(* ===== verification/BlkSuper.v ===== *)
(** * The superblock: [CSuperBlock], [monitor/registry/blkalloc.cpp]

    The first block of the file names the sizes that everything else is computed
    from.  The sizes in use are the globals [g_dwBlockSize] and
    [g_dwRegFsPageSize], here the [geometry]; [Flush] makes the block,
    [Reload] takes the sizes of a block over. *)

From Stdlib Require Import ZArith Lia.
From S2P Require Import Prelude Buffer TaskGroup BlkBitmap.
Local Open Scope rpcf_scope.

(** [ntohl] on a little-endian host. *)
Definition ntohl (v : Z) : Z := be_val (le_bytes 4 v).

Lemma byte_high b i : 0 <= b < 256 -> 8 <= i -> Z.testbit b i = false.
Proof.
  intros Hb Hi. assert (b = Z.land b (Z.ones 8)) as ->.
  { rewrite Z.land_ones by lia. change (2 ^ 8) with 256. by rewrite Z.mod_small. }
  by rewrite Z.land_spec, Z.ones_spec_high, andb_false_r by lia.
Qed.

Lemma byte_split b q :
  0 <= b < 256 ->
  Z.land (Z.lor b (Z.shiftl q 8)) 0xFF = b /\ Z.shiftr (Z.lor b (Z.shiftl q 8)) 8 = q.
Proof.
  intros Hb. change 0xFF with (Z.ones 8). split; apply Z.bits_inj'; intros i Hi.
  - rewrite Z.land_spec, Z.lor_spec. destruct (Z.ltb_spec i 8).
    + rewrite Z.ones_spec_low, andb_true_r, Z.shiftl_spec_low by lia. apply orb_false_r.
    + by rewrite Z.ones_spec_high, andb_false_r, byte_high by lia.
  - rewrite Z.shiftr_spec, Z.lor_spec, byte_high, Z.shiftl_spec by lia. simpl. f_equal. lia.
Qed.

Lemma le_bytes_val l : Forall (fun b => 0 <= b < 256) l -> le_bytes (length l) (le_val l) = l.
Proof.
  induction 1 as [|b l Hb _ IH]; [done|]. cbn [length le_bytes le_val].
  destruct (byte_split b (le_val l) Hb) as [E1 E2].
  by rewrite E1, E2, IH.
Qed.

Lemma le_bytes_range n z : Forall (fun b => 0 <= b < 256) (le_bytes n z) /\ length (le_bytes n z) = n.
Proof.
  revert z. induction n as [|n IH]; intros z; cbn [le_bytes]; [by split|]. destruct (IH (Z.shiftr z 8)) as [H1 H2].
  split; [|simpl; by rewrite H2]. constructor; [|done]. change 0xFF with (Z.ones 8). rewrite Z.land_ones by lia.
  change (2 ^ 8) with 256. apply Z.mod_pos_bound. lia.
Qed.

Lemma ntohl_invol v : 0 <= v < 2 ^ 32 -> ntohl (ntohl v) = v.
Proof.
  intros Hv. unfold ntohl, be_val. destruct (le_bytes_range 4 v) as [H1 H2].
  assert (le_bytes 4 (le_val (rev (le_bytes 4 v))) = rev (le_bytes 4 v)) as ->.
  { rewrite <- H2 at 1. rewrite <- length_rev. apply le_bytes_val. by apply Forall_rev. }
  rewrite rev_involutive. apply le_val_bytes. lia.
Qed.

Module Super.
Definition DEFAULT_BLOCK_SIZE : Z := 512.
Definition DEFAULT_PAGE_SIZE : Z := 4096.

Record CSuperBlock := mkSuper {
  m_dwMagic : list Z;
  m_dwVersion : Z;
  m_dwBlkSize : Z;
  m_dwPageSize : Z;
}.

(** ["regi"] *)
Definition magic : list Z := [0x72; 0x65; 0x67; 0x69].
Definition NewSuperBlock : CSuperBlock := mkSuper magic 1 DEFAULT_BLOCK_SIZE DEFAULT_PAGE_SIZE.

Definition set_version (v : Z) (sb : CSuperBlock) : CSuperBlock :=
  mkSuper (m_dwMagic sb) v (m_dwBlkSize sb) (m_dwPageSize sb).
Definition set_blk (v : Z) (sb : CSuperBlock) : CSuperBlock :=
  mkSuper (m_dwMagic sb) (m_dwVersion sb) v (m_dwPageSize sb).
Definition set_page (v : Z) (sb : CSuperBlock) : CSuperBlock :=
  mkSuper (m_dwMagic sb) (m_dwVersion sb) (m_dwBlkSize sb) v.

Definition SetBlockSize (dwSize : Z) (G : geometry) : geometry * Z :=
  let ret := IsValidBlockSize dwSize in
  if ERROR ret then (G, ret) else (mkGeom dwSize (REGFS_PAGE_SIZE G) (IsSafeMode G), STATUS_SUCCESS).
Definition SetPageSize (dwSize : Z) (G : geometry) : geometry * Z :=
  let ret := IsValidPageSize G dwSize in
  if ERROR ret then (G, ret) else (mkGeom (BLOCK_SIZE G) dwSize (IsSafeMode G), STATUS_SUCCESS).

(** The block that is saved. *)
Definition Flush (G : geometry) (sb : CSuperBlock) : list Z :=
  m_dwMagic sb ++ be_bytes 4 (m_dwVersion sb) ++ be_bytes 4 (m_dwBlkSize sb) ++
  be_bytes 4 (m_dwPageSize sb) ++ replicate (Z.to_nat (BLOCK_SIZE G) - 16) 0.

(** [Format] does not look at what the setters answer. *)
Definition Format (sb : CSuperBlock) (G : geometry) : geometry * Z :=
  let '(G, _) := SetBlockSize (m_dwBlkSize sb) G in
  let '(G, _) := SetPageSize (m_dwPageSize sb) G in (G, 0).

(** [ntohl( p[ i ] )] *)
Definition sb_word (arr : list Z) (i : Z) : Z := be_val (ztake 4 (zdrop (4 * i) arr)).

(** [arr] and [ret] are what [LoadSuperBlock] answers. *)
Definition Reload (arr : list Z) (ret : Z) (sb : CSuperBlock) (G : geometry) : CSuperBlock * geometry * Z :=
  if ERROR ret then (sb, G, ret)
  else if negb (bool_decide (ztake 4 arr = magic)) then (sb, G, - EINVAL)
  else
    let sb := set_version (sb_word arr 1) sb in
    if negb (m_dwVersion sb =? 1) then (sb, G, - ENOTSUP)
    else
      let dwBlkSize := sb_word arr 2 in
      let '(G, ret) := SetBlockSize dwBlkSize G in
      if ERROR ret then (sb, G, ret)
      else
        let sb := set_blk dwBlkSize sb in
        let dwPageSize := sb_word arr 3 in
        let '(G, ret) := SetPageSize dwPageSize G in
        if ERROR ret then (sb, G, ret) else (set_page dwPageSize sb, G, ret).

(** ** Lemmas *)

Lemma valid_or_error dwSize : IsValidBlockSize dwSize = STATUS_SUCCESS \/ IsValidBlockSize dwSize = - EINVAL.
Proof. unfold IsValidBlockSize. destruct (_ && _)%bool; auto. Qed.

Lemma page_or_error G dwSize : IsValidPageSize G dwSize = STATUS_SUCCESS \/ IsValidPageSize G dwSize = - EINVAL.
Proof. unfold IsValidPageSize. destruct (_ || _)%bool; auto. Qed.

Lemma page_needs_block G G' dwSize : BLOCK_SIZE G' = BLOCK_SIZE G -> IsValidPageSize G' dwSize = IsValidPageSize G dwSize.
Proof. intros E. unfold IsValidPageSize, BLOCK_SHIFT. by rewrite E. Qed.

Lemma word_at_pos (l1 l2 : list Z) i v :
  length l1 = Z.to_nat (4 * i) -> 0 <= v < 2 ^ 32 -> sb_word (l1 ++ be_bytes 4 v ++ l2) i = v.
Proof.
  intros Hl Hv. unfold sb_word, zdrop, ztake. rewrite <- Hl, drop_app_length.
  assert (take (Z.to_nat 4) (be_bytes 4 v ++ l2) = be_bytes 4 v) as ->.
  { change (Z.to_nat 4) with (length (be_bytes 4 v)). apply take_app_length. }
  by apply be_val_bytes.
Qed.

(** Only the first sixteen bytes are looked at, and whether the block could be
    read. *)
Lemma take_drop_short (arr : list Z) (i n m : Z) :
  0 <= i -> 0 <= n -> i + n <= m -> ztake n (zdrop i (ztake m arr)) = ztake n (zdrop i arr).
Proof.
  intros Hi Hn Hm. unfold ztake, zdrop. rewrite skipn_firstn_comm, take_take. f_equal. lia.
Qed.

Lemma Reload_prefix arr arr' ret ret' sb G :
  ztake 16 arr = ztake 16 arr' -> ERROR ret = false -> ERROR ret' = false ->
  Reload arr ret sb G = Reload arr' ret' sb G.
Proof.
  intros E H1 H2.
  assert (forall i, 0 <= i -> i + 4 <= 16 -> ztake 4 (zdrop i arr) = ztake 4 (zdrop i arr')) as Hw.
  { intros i Hi Hi'. rewrite <- (take_drop_short arr i 4 16), <- (take_drop_short arr' i 4 16) by lia. by rewrite E. }
  assert (ztake 4 arr = ztake 4 arr') as E0 by exact (Hw 0 ltac:(lia) ltac:(lia)).
  unfold Reload, sb_word. rewrite H1, H2, E0, !Hw by lia. done.
Qed.

(** A superblock that names the sizes in use. *)
Record names (G : geometry) (sb : CSuperBlock) : Prop := mkNames {
  nm_magic : m_dwMagic sb = magic;
  nm_version : m_dwVersion sb = 1;
  nm_blk : m_dwBlkSize sb = BLOCK_SIZE G;
  nm_page : m_dwPageSize sb = REGFS_PAGE_SIZE G;
  nm_range : 0 <= REGFS_PAGE_SIZE G < 2 ^ 32;
}.

Lemma Flush_length G sb : geom_ok G -> m_dwMagic sb = magic -> Z.of_nat (length (Flush G sb)) = BLOCK_SIZE G.
Proof.
  intros HG Hm. destruct (geom_bounds G HG) as (HB & _). unfold Flush.
  rewrite !length_app, Hm, length_replicate. simpl length. lia.
Qed.

Lemma names_unique G sb sb' : names G sb -> names G sb' -> sb' = sb.
Proof. intros [H1 H2 H3 H4 _] [K1 K2 K3 K4 _]. destruct sb, sb'. cbn in *. congruence. Qed.

Lemma Flush_bytes G sb : names G sb -> Forall byte (Flush G sb).
Proof.
  intros [Hm _ _ _ _]. assert (forall v, Forall byte (be_bytes 4 v)) as Hw.
  { intros v. apply Forall_rev, le_bytes_range. }
  unfold Flush. rewrite Hm. apply Forall_app_2; [repeat constructor; unfold byte; lia|].
  repeat (apply Forall_app_2; [apply Hw|]). apply Forall_replicate. unfold byte. lia.
Qed.

Lemma Format_names G G0 sb :
  geom_ok G -> names G sb -> IsSafeMode G0 = IsSafeMode G -> Format sb G0 = (G, 0).
Proof.
  intros [V1 V2] [_ _ Hb Hp _] Hs. assert (ERROR STATUS_SUCCESS = false) as E by done.
  unfold Format, SetBlockSize, SetPageSize. rewrite Hb, Hp, V1, E. cbn [REGFS_PAGE_SIZE IsSafeMode BLOCK_SIZE].
  rewrite (page_needs_block G) by done. rewrite V2, E, Hs. by destruct G.
Qed.

Lemma Reload_Flush G G0 sb sb0 :
  geom_ok G -> names G sb -> m_dwMagic sb0 = magic -> IsSafeMode G0 = IsSafeMode G ->
  Reload (Flush G sb) 0 sb0 G0 = (sb, G, STATUS_SUCCESS).
Proof.
  intros HG [Hm Hv Hb Hp Hp1] Hm0 Hs. destruct (geom_bounds G HG) as (HB & _). pose proof HG as [V1 V2].
  unfold Reload. assert (ERROR 0 = false) as -> by done.
  assert (ztake 4 (Flush G sb) = magic) as -> by (unfold Flush; rewrite Hm; done).
  rewrite bool_decide_true by done. cbn [negb].
  assert (sb_word (Flush G sb) 1 = 1) as ->.
  { unfold Flush. rewrite Hv. apply word_at_pos; [by rewrite Hm|lia]. }
  assert (sb_word (Flush G sb) 2 = BLOCK_SIZE G) as ->.
  { unfold Flush. rewrite app_assoc, <- Hb. apply word_at_pos; [by rewrite length_app, Hm|lia]. }
  assert (sb_word (Flush G sb) 3 = REGFS_PAGE_SIZE G) as ->.
  { unfold Flush. rewrite 2!app_assoc, <- Hp. apply word_at_pos; [by rewrite !length_app, Hm|lia]. }
  cbn [set_version m_dwVersion]. change (negb (1 =? 1)) with false. cbn match. unfold SetBlockSize. rewrite V1.
  assert (ERROR STATUS_SUCCESS = false) as -> by done. assert (ERROR STATUS_SUCCESS = false) as E by done. rewrite E.
  unfold SetPageSize. rewrite (page_needs_block G) by done. rewrite V2, E, E. cbn [BLOCK_SIZE IsSafeMode].
  rewrite Hs. f_equal. f_equal.
  - destruct sb as [a b c d]. cbn in *. unfold set_page, set_blk, set_version. cbn. congruence.
  - by destruct G.
Qed.

(** ** Properties *)

(** C39: the superblock is read back.  What [Flush] writes with valid sizes, [Reload] accepts,
    whatever the sizes in use were; it takes these sizes over, and they make a valid
    geometry. *)
Theorem super_roundtrip (G G0 : geometry) (sb sb0 : CSuperBlock) :
  geom_ok G -> m_dwMagic sb = magic -> m_dwVersion sb = 1 ->
  m_dwBlkSize sb = BLOCK_SIZE G -> m_dwPageSize sb = REGFS_PAGE_SIZE G -> REGFS_PAGE_SIZE G < 2 ^ 32 ->
  0 <= REGFS_PAGE_SIZE G -> m_dwMagic sb0 = magic -> IsSafeMode G0 = IsSafeMode G ->
  Z.of_nat (length (Flush G sb)) = BLOCK_SIZE G /\
  Reload (Flush G sb) 0 sb0 G0 = (sb, G, STATUS_SUCCESS).
Proof.
  intros HG Hm Hv Hb Hp Hp1 Hp2 Hm0 Hs. split; [by apply Flush_length|]. by apply Reload_Flush.
Qed.

(** C24: only a valid geometry gets in.  From any block, a [Reload] that succeeds
    leaves sizes that make a valid geometry, the same as in the superblock; one that
    is refused keeps the page size, but the block size of the refused block may
    stay. *)
Theorem super_reload_type (arr : list Z) (ret0 ret : Z) (sb sb' : CSuperBlock) (G G' : geometry) :
  Reload arr ret0 sb G = (sb', G', ret) ->
  (ret = STATUS_SUCCESS -> geom_ok G' /\ m_dwBlkSize sb' = BLOCK_SIZE G' /\ m_dwPageSize sb' = REGFS_PAGE_SIZE G') /\
  (ret <> STATUS_SUCCESS -> REGFS_PAGE_SIZE G' = REGFS_PAGE_SIZE G /\
     (G' = G \/ BLOCK_SIZE G' = sb_word arr 2 /\ IsValidBlockSize (BLOCK_SIZE G') = STATUS_SUCCESS)) /\
  IsSafeMode G' = IsSafeMode G.
Proof.
  unfold Reload. destruct (ERROR ret0) eqn:E0.
  { intros [= <- <- <-]. split; [intros ->; done|]. split; [by split; [|left]|done]. }
  destruct (negb (bool_decide _)).
  { intros [= <- <- <-]. split; [done|]. split; [by split; [|left]|done]. }
  destruct (negb _). { intros [= <- <- <-]. split; [done|]. split; [by split; [|left]|done]. }
  unfold SetBlockSize. destruct (valid_or_error (sb_word arr 2)) as [V| ->].
  2: { intros [= <- <- <-]. split; [done|]. split; [by split; [|left]|done]. }
  rewrite V. assert (ERROR STATUS_SUCCESS = false) as E by done. rewrite E, E. unfold SetPageSize.
  set (G1 := mkGeom (sb_word arr 2) (REGFS_PAGE_SIZE G) (IsSafeMode G)).
  destruct (page_or_error G1 (sb_word arr 3)) as [W| ->].
  - rewrite W, E, E. intros [= <- <- <-]. split; [|done]. intros _. split; [split|done].
    + exact V.
    + rewrite <- W. by apply page_needs_block.
  - intros [= <- <- <-]. split; [done|]. split; [|done]. intros _. split; [done|right; by split].
Qed.

(** ** Witnesses *)

Lemma super_roundtrip_witness :
  Reload (Flush (ex_geom true) NewSuperBlock) 0 NewSuperBlock (mkGeom 1024 8192 true) =
    (NewSuperBlock, ex_geom true, STATUS_SUCCESS).
Proof.
  apply (super_roundtrip (ex_geom true) (mkGeom 1024 8192 true) NewSuperBlock NewSuperBlock).
  - apply ex_geom_ok.
  - reflexivity.
  - reflexivity.
  - reflexivity.
  - reflexivity.
  - reflexivity.
  - vm_compute. discriminate.
  - reflexivity.
  - reflexivity.
Defined.

(** Pages of the size of the blocks are refused, and the block size stays. *)
Definition ex_block : list Z := Flush (ex_geom true) (mkSuper magic 1 4096 4096).

Lemma super_reload_type_witness :
  let '(sb', G', ret) := Reload ex_block 0 NewSuperBlock (ex_geom true) in
  ret = - EINVAL /\ BLOCK_SIZE G' = 4096 /\ REGFS_PAGE_SIZE G' = REGFS_PAGE_SIZE (ex_geom true).
Proof.
  destruct (Reload ex_block 0 NewSuperBlock (ex_geom true)) as [[sb' G'] ret] eqn:E.
  destruct (super_reload_type _ _ _ _ _ _ _ E) as (_ & H & _).
  vm_compute in E. injection E as <- <- <-. split; [reflexivity|]. split; [reflexivity|]. apply H. discriminate.
Defined.
End Super.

* * *

* Your task: Give the exact lines, and only those, from the line containing "destruct (negb (bool_decide _))." through the line containing "destruct (negb _)." in the entries above.

* Response area:
  destruct (negb (bool_decide _)).
  { intros [= <- <- <-]. split; [done|]. split; [by split; [|left]|done]. }
  destruct (negb _). { intros [= <- <- <-]. split; [done|]. split; [by split; [|left]|done]. }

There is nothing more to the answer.